Steel mills' huge injection molding presses, centralized power systems for hydraulics within manufacturing plants, as well as the wind turbine's hydraulic system in which access to replacement is difficult and service intervals must be extended.

4. Filters for breathers with a spin-on design.

The spin-on design is based on the popular spin-on design of the hydraulic return filters These units are threaded directly into a standardized head and are able to be changed quickly with no tools. Spin-on design is popular in fleet maintenance, in which speedy service delivery is a major factor.

The filtering media used in spin-on breathers may be synthetic, glass fiber, or a desiccant mix based on the specifications. They typically have higher-rated airflow than cap-style breathers and can be found in a greater variety of micron ratings.

Mining machinery as well as industrial hydraulic units manufacturing, where replacement of filters is a regular part of the PM schedule.

5. Industrial breathers with high flow.

In massive stationary systems, such as a hydraulic press equipped with a 1,000-liter reservoir or test equipment with a high-cycle-rate actuator, the amount of air exchanged in a cycle is way over what a typical breather with a cap can handle. High-flow industrial breathers are big-format breathers that have wide-area filtering media and low restrictions and the highest airflow ratings.

They are usually portable and flanged to allow direct integration into the covers of reservoirs or vent manifolds. They typically have multiple stages, including coarse pre-filtration, fine particulate filtration, as well as desiccant in a single series.

Hydraulic power units are used in the steel industry, big press machines for casting dies, testing stands, hydraulic circuits, and paper milling machinery.

The right breather filter to choose

Airflow capacity. The breather's airflow rating must be matched to the maximum displace rate in the reservoir. Breathers of inadequate size create back pressure at the vent. This may lower the level of fluid or trigger air aeration.

Filtration ratings. The desired ISO cleanliness code of the system determines the micron count required. Systems with sensitive servo valves and proportional valves generally aim for ISO 4406 codes of 17/15/12 or higher, which require sub-10-micron breather filtering.

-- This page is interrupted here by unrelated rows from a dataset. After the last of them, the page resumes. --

(** * Conservation Atlas: the asynchronous pipeline, embedded and verified

    A shallow embedding of the queue consumer ([consumer.ts], [sqsService.ts],
    [queueMessages.ts]), the geolocation validator ([geoValidation.ts]), the
    extraction job ([extract.job.ts]), the event clustering service
    ([eventCluster.ts]) and the two pure functions of the place brief
    ([placeBriefService.ts]).

    Conventions of the embedding.
    - A JavaScript [number] is an exact rational ([Q]); the rounding of
      floating-point arithmetic, [NaN] and the infinities of IEEE doubles are
      idealised away.  [Math.min]/[Math.max] are [Qmin]/[Qmax].
    - A [Date] is its epoch time in milliseconds ([Z]).
    - Text is a [string] of ASCII characters.
    - Database keys are integers ([Z]); the TypeScript code carries them as
      their decimal strings, so [parseInt]/[toString] on keys are the identity.
    - [async] functions become state passing over the persistent store, with
      thrown errors as a [Throw] outcome; reads of the clock ([NOW()],
      [new Date()]) and draws of [Math.random()] are explicit arguments.
    - Calls of the logger write to the process log only and are left out.

    Not embedded, as no property below is about them: the outer loop and the
    shutdown of the consumer ([mainLoop], [handleShutdown]), the delayed send
    of the queue client, and the database queries of the place brief. *)

From Stdlib Require Import ZArith QArith Qminmax Qabs Qround.
From Stdlib Require Import String Ascii List Bool Lia Lqa DecimalString.
Import ListNotations.

Set Implicit Arguments.
Set Warnings "-register-all".
Open Scope string_scope.
Open Scope list_scope.
Open Scope Q_scope.

(** ** JavaScript values and operators used by the sources *)
Module Js.

(** [a < b] on numbers. *)
Definition Qltb (a b : Q) : bool := negb (Qle_bool b a).

(** Truthiness of a [number | null]: [null] and [0] are falsy. *)
Definition truthyNum (x : option Q) : bool :=
  match x with
  | Some q => negb (Qeq_bool q 0)
  | None => false
  end.

(** The number behind a [number | null] used in arithmetic: the value itself
    (also under a non-null assertion [x!]), and [0] for [null]. *)
Definition toNumber (x : option Q) : Q :=
  match x with
  | Some q => q
  | None => 0
  end.

(** Truthiness of a [string | null]: [null] and the empty string are falsy. *)
Definition truthyStr (x : option string) : bool :=
  match x with
  | Some s => negb (String.eqb s "")
  | None => false
  end.

(** Truthiness of a [Date | null]. *)
Definition truthyDate (x : option Z) : bool :=
  match x with Some _ => true | None => false end.

(** [a === b] on [string | null]. *)
Definition strictEqStr (a b : option string) : bool :=
  match a, b with
  | Some x, Some y => String.eqb x y
  | None, None => true
  | _, _ => false
  end.

Definition isUpper (c : ascii) : bool :=
  let n := nat_of_ascii c in (65 <=? n)%nat && (n <=? 90)%nat.

Definition lowerChar (c : ascii) : ascii :=
  if isUpper c then ascii_of_nat (nat_of_ascii c + 32) else c.

(** [String.prototype.toLowerCase]. *)
Fixpoint toLowerCase (s : string) : string :=
  match s with
  | EmptyString => EmptyString
  | String c r => String (lowerChar c) (toLowerCase r)
  end.

(** The regular-expression class [\w]. *)
Definition isWordChar (c : ascii) : bool :=
  let n := nat_of_ascii c in
  ((48 <=? n) && (n <=? 57) || (65 <=? n) && (n <=? 90)
   || (97 <=? n) && (n <=? 122) || (n =? 95))%nat.

(** The regular-expression class [\s]. *)
Definition isSpace (c : ascii) : bool :=
  let n := nat_of_ascii c in ((9 <=? n) && (n <=? 13) || (n =? 32))%nat.

(** [s.replace(/[^\w\s]/g, ' ')]. *)
Fixpoint replaceNonWord (s : string) : string :=
  match s with
  | EmptyString => EmptyString
  | String c r =>
      String (if isWordChar c || isSpace c then c else " "%char) (replaceNonWord r)
  end.

(** [s.split(/\s+/)]: [cur] is the piece being read (reversed), [inSep] tells
    that the previous character belonged to a separator. *)
Fixpoint splitWsFrom (cur : list ascii) (inSep : bool) (s : string) : list string :=
  match s with
  | EmptyString => [string_of_list_ascii (rev cur)]
  | String c r =>
      if isSpace c then
        if inSep then splitWsFrom cur true r
        else string_of_list_ascii (rev cur) :: splitWsFrom [] true r
      else splitWsFrom (c :: cur) false r
  end.

Definition splitWs (s : string) : list string := splitWsFrom [] false s.

(** [xs.includes(x)] on an array of strings, [set.has(x)] on a set of them. *)
Definition includes (xs : list string) (x : string) : bool :=
  existsb (String.eqb x) xs.

(** [new Set(xs)]: the distinct elements. *)
Definition mkSet (xs : list string) : list string := nodup string_dec xs.

(** [hay.includes(needle)] on strings. *)
Fixpoint isPrefix (p s : string) : bool :=
  match p, s with
  | EmptyString, _ => true
  | String a p', String b s' => Ascii.eqb a b && isPrefix p' s'
  | String _ _, EmptyString => false
  end.

Fixpoint strIncludes (hay needle : string) : bool :=
  isPrefix needle hay ||
  match hay with
  | EmptyString => false
  | String _ r => strIncludes r needle
  end.

(** [String.prototype.trim]. *)
Fixpoint trimStart (s : string) : string :=
  match s with
  | String c r => if isSpace c then trimStart r else s
  | EmptyString => EmptyString
  end.

Definition strRev (s : string) : string :=
  string_of_list_ascii (rev (list_ascii_of_string s)).

Definition trim (s : string) : string := strRev (trimStart (strRev (trimStart s))).

(** [Math.round]: the nearest integer, a tie going up. *)
Definition round (x : Q) : Q := inject_Z (Qfloor (x + (1 # 2))).

(** The text of a whole number in a template literal, which is also the text
    of a database key. *)
Definition showZ (z : Z) : string := NilZero.string_of_int (Z.to_int z).

(** The names every plain object inherits from [Object.prototype]: a lookup
    [obj[name]] with one of them finds a member that is not [undefined]. *)
Definition OBJECT_PROTOTYPE : list string :=
  [ "constructor"; "__proto__"; "hasOwnProperty"; "isPrototypeOf";
    "propertyIsEnumerable"; "toLocaleString"; "toString"; "valueOf";
    "__defineGetter__"; "__defineSetter__"; "__lookupGetter__"; "__lookupSetter__" ].

End Js.

(** ** Outcomes of code that may throw *)
Record JsError : Type := mkError {
  name : string;
  message : string;
  code : option string
}.

Definition error (msg : string) : JsError := mkError "Error" msg None.
Definition typeError (msg : string) : JsError := mkError "TypeError" msg None.

Inductive Outcome (A : Type) : Type :=
| Return (a : A)
| Throw (e : JsError).
Arguments Return {A} a.
Arguments Throw {A} e.

(** [xs.sort(cmp)] for a comparator [(a, b) => key(b) - key(a)] (descending
    keys); the sort is stable, as ECMAScript requires. *)
Section StableSort.
Context {A K : Type} (key : A -> K) (gtb : K -> K -> bool).

Fixpoint insertDesc (x : A) (l : list A) : list A :=
  match l with
  | [] => [x]
  | y :: r => if gtb (key y) (key x) then y :: insertDesc x r else x :: l
  end.

Definition sortDesc (l : list A) : list A := fold_right insertDesc [] l.
End StableSort.
(** X25. The listeners for deleted and edited messages and for updated
    channels, under any script. A deleted message whose author is a bot, an
    edited one whose author is a bot or whose content did not change, and
    an updated channel whose name did not change are not logged, and the
    listener returns. For a message that is to be logged the listener reads
    the mention of the channel first, outside any [try]: in a channel
    without one, a private channel, it raises and nothing has been called;
    with one it returns normally. What is posted is the entry of that
    event, for a message with the description built from it and that
    mention, into a channel the client knows where the bot holds the five
    required permissions. *)
Theorem listeners_post_what_changed
    (m before after : Logging.message) (g : Logging.guild) (old new : text)
    (o : script) (s : Logging.cog) :
  let deleted := Cog.run (Logging.on_message_delete m) o s in
  let edited := Cog.run (Logging.on_message_edit before after) o s in
  let renamed := Cog.run (Logging.on_guild_channel_update g old new) o s in
  (Logging.author_bot m = true → deleted = (Returned tt, (s, [])))
  ∧ (Logging.author_bot m = false →
     match Logging.channel_mention m with
     | Some _ => deleted.1 = Returned tt
     | None => deleted = (Raised OtherError, (s, []))
     end)
  ∧ (Logging.author_bot before = true
     ∨ Logging.content before = Logging.content after →
     edited = (Returned tt, (s, [])))
  ∧ (Logging.author_bot before = false →
     Logging.content before ≠ Logging.content after →
     match Logging.channel_mention before with
     | Some _ => edited.1 = Returned tt
     | None => edited = (Raised OtherError, (s, []))
     end)
  ∧ renamed.1 = Returned tt
  ∧ (∀ c t d x,
       Logging.Did (Logging.channel_send c (Logging.LogEntry t d)) x ∈ deleted.2.2 →
       Logging.author_bot m = false
       ∧ t = Logging.MessageDeleted
       ∧ (∃ mention, Logging.channel_mention m = Some mention
                     ∧ d = Logging.deleted_description m mention)
       ∧ c ∈ Logging.live_channels s
       ∧ ∀ p, Logging.permissions_for s c p = true)
  ∧ (∀ c t d x,
       Logging.Did (Logging.channel_send c (Logging.LogEntry t d)) x ∈ edited.2.2 →
       Logging.author_bot before = false
       ∧ Logging.content before ≠ Logging.content after
       ∧ t = Logging.MessageEdited
       ∧ (∃ mention, Logging.channel_mention before = Some mention
                     ∧ d = Logging.edited_description before after mention)
       ∧ c ∈ Logging.live_channels s
       ∧ ∀ p, Logging.permissions_for s c p = true)
  ∧ (∀ c t d x,
       Logging.Did (Logging.channel_send c (Logging.LogEntry t d)) x ∈ renamed.2.2 →
       old ≠ new
       ∧ t = Logging.ChannelRenamed
       ∧ c ∈ Logging.live_channels s
       ∧ ∀ p, Logging.permissions_for s c p = true).
Proof.
  intros deleted edited renamed. subst deleted edited renamed.
  rewrite on_message_delete_run, on_message_edit_run.
  unfold Logging.on_guild_channel_update.
  split; [|split; [|split; [|split; [|split; [|split; [|split]]]]]].
  - intros ->. reflexivity.
  - intros ->. destruct (Logging.channel_mention m); [|reflexivity].
    apply log_to_channel_post.
  - intros [-> | Hsame]; [reflexivity|].
    rewrite (bool_decide_eq_true_2 _ Hsame). by rewrite orb_true_r.
  - intros -> Hdiff. rewrite (bool_decide_eq_false_2 _ Hdiff). simpl.
    destruct (Logging.channel_mention before); [|reflexivity].
    apply log_to_channel_post.
  - destruct (bool_decide (old ≠ new)); [|done]. apply log_to_channel_post.
  - intros c t d x Hin.
    destruct (Logging.author_bot m); [by apply elem_of_nil in Hin|].
    destruct (Logging.channel_mention m) as [mention|];
      [|by apply elem_of_nil in Hin].
    apply log_to_channel_post in Hin as (-> & -> & Hlive & Hperms).
    split; [done|]. split; [done|]. split; [by exists mention|done].
  - intros c t d x Hin.
    destruct (Logging.author_bot before);
      [by apply elem_of_nil in Hin|].
    destruct (bool_decide (Logging.content before = Logging.content after)) eqn:Hsame;
      [by apply elem_of_nil in Hin|].
    apply bool_decide_eq_false in Hsame. simpl in Hin.
    destruct (Logging.channel_mention before) as [mention|];
      [|by apply elem_of_nil in Hin].
    apply log_to_channel_post in Hin as (-> & -> & Hlive & Hperms).
    split; [done|]. split; [done|]. split; [done|].
    split; [by exists mention|done].
  - intros c t d x Hin.
    destruct (bool_decide (old ≠ new)) eqn:Hnames;
      [|by apply elem_of_nil in Hin].
    apply bool_decide_eq_true in Hnames.
    apply log_to_channel_post in Hin as (-> & _ & Hlive & Hperms). done.
Qed.

(** ** The other moderation commands *)

Ltac unfold_moderation :=
  cbv beta iota zeta delta
    [Cog.run Cog.bind Cog.ret Cog.raise Cog.try_except Cog.get Cog.modify
     Cog.note Cog.await Cog.now Cog.lift Cog.shift Moderation.check
     bind ret raise try_except get modify position ask await
     config_get_moderation_enabled
     set_journal whispers _active_whispers cfg_whisper_channel
     cfg_whisper_enabled cfg_moderation_enabled channels journal
     fst snd length app List.map].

Moisture exposure. Any place with an average relative humidity of more than 60% or significant temperature fluctuations that result in condensation is a reason to have the use of a desiccant breathing device at a minimum.

The compatibility of service intervals. The breather's filter is saturated or gets blocked more quickly than your machine's PM interval can create an unclean window. The desiccant capacity and the particulate holding capacity are in order to be aligned to the schedule of maintenance but not to minimize the upfront cost.

Considerations for maintenance

They are inactive elements; that means they're easily forgotten—up until the point they break. The most typical failure scenario isn't a major rupture but rather a gradual occlusion. If the filter becomes clogged, the restriction becomes more severe, and the system starts taking in air through other routes (around sealing seals on shafts and/or through loose connections) that do not offer any filters in any way.

In the case of breathers that are particulate-only, replacing is the primary maintenance job. For desiccant units, the indicator's color provides the trigger based on the condition. In both cases, recording the condition of the breathing system throughout each maintenance interval and then replacing it proactively rather than relying on failure is the best method.

Breather filters take up a tiny area within the hydraulic circuit, but they protect an extensive area. Every liter of liquid moving into or through a storage reservoir represents an opportunity to introduce contamination, and an appropriately designed breather can stop that possibility with minimal expense compared to the protection component gives. For maintenance teams that already invest in the analysis of fluids, cleaning, monitoring cleanliness, and condition-based programs to replace filters, breather filters are the most appropriate starting points since the downstream filtration strategies do not compensate 100% for contamination that wasn't removed in the first instance.